Try it:
The records under this task must be duplicated exactly.

--- Raw data Enclosed Below ---

(** * Resilient streaming-completion client: retry policy and timed runner

    A shallow embedding of three Python modules,

    - [openai-streaming-client/src/error_handler.py]  (module [ErrorHandler]),
    - [.reference/inference_example/inference_request.py]
      (module [InferenceRequest]),
    - [openai-streaming-client/src/main.py]  (module [StreamingClient]),

    together with the properties their specification states about them.

    Python integers are unbounded and are modelled by [Z]; Python strings
    are modelled by [string]; exceptions are a small inductive type; every
    function that has side effects threads an explicit state and records
    the effects it performs, so that their number and order can be
    observed afterwards. *)

From Stdlib Require Import ZArith QArith List String Ascii Bool Lia.
From Stdlib Require Import DecimalString.
From Equations Require Import Equations.
Import ListNotations.

Open Scope string_scope.
Open Scope Z_scope.

(** ** Python values shared by the three modules *)

Module Py.

(** The exception classes the sources name, plus a catch-all for every
    other subclass of Python's [Exception] (connection errors, attribute
    errors and so on).  An instance of a subclass of [RetryableError] is
    caught by [except RetryableError] like an instance of the class itself
    and is represented by [RetryableError]. *)
Inductive exn : Type :=
| RetryableError (msg : string)
| TimeoutException (msg : string)
| ValueError (msg : string)
| OverflowError (msg : string)
| Exception (msg : string)
| OtherError (cls msg : string).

--- End of Enclosed Raw data ---

Answer to this exercise:
(** * Resilient streaming-completion client: retry policy and timed runner

    A shallow embedding of three Python modules,

    - [openai-streaming-client/src/error_handler.py]  (module [ErrorHandler]),
    - [.reference/inference_example/inference_request.py]
      (module [InferenceRequest]),
    - [openai-streaming-client/src/main.py]  (module [StreamingClient]),

    together with the properties their specification states about them.

    Python integers are unbounded and are modelled by [Z]; Python strings
    are modelled by [string]; exceptions are a small inductive type; every
    function that has side effects threads an explicit state and records
    the effects it performs, so that their number and order can be
    observed afterwards. *)

From Stdlib Require Import ZArith QArith List String Ascii Bool Lia.
From Stdlib Require Import DecimalString.
From Equations Require Import Equations.
Import ListNotations.

Open Scope string_scope.
Open Scope Z_scope.

(** ** Python values shared by the three modules *)

Module Py.

(** The exception classes the sources name, plus a catch-all for every
    other subclass of Python's [Exception] (connection errors, attribute
    errors and so on).  An instance of a subclass of [RetryableError] is
    caught by [except RetryableError] like an instance of the class itself
    and is represented by [RetryableError]. *)
Inductive exn : Type :=
| RetryableError (msg : string)
| TimeoutException (msg : string)
| ValueError (msg : string)
| OverflowError (msg : string)
| Exception (msg : string)
| OtherError (cls msg : string).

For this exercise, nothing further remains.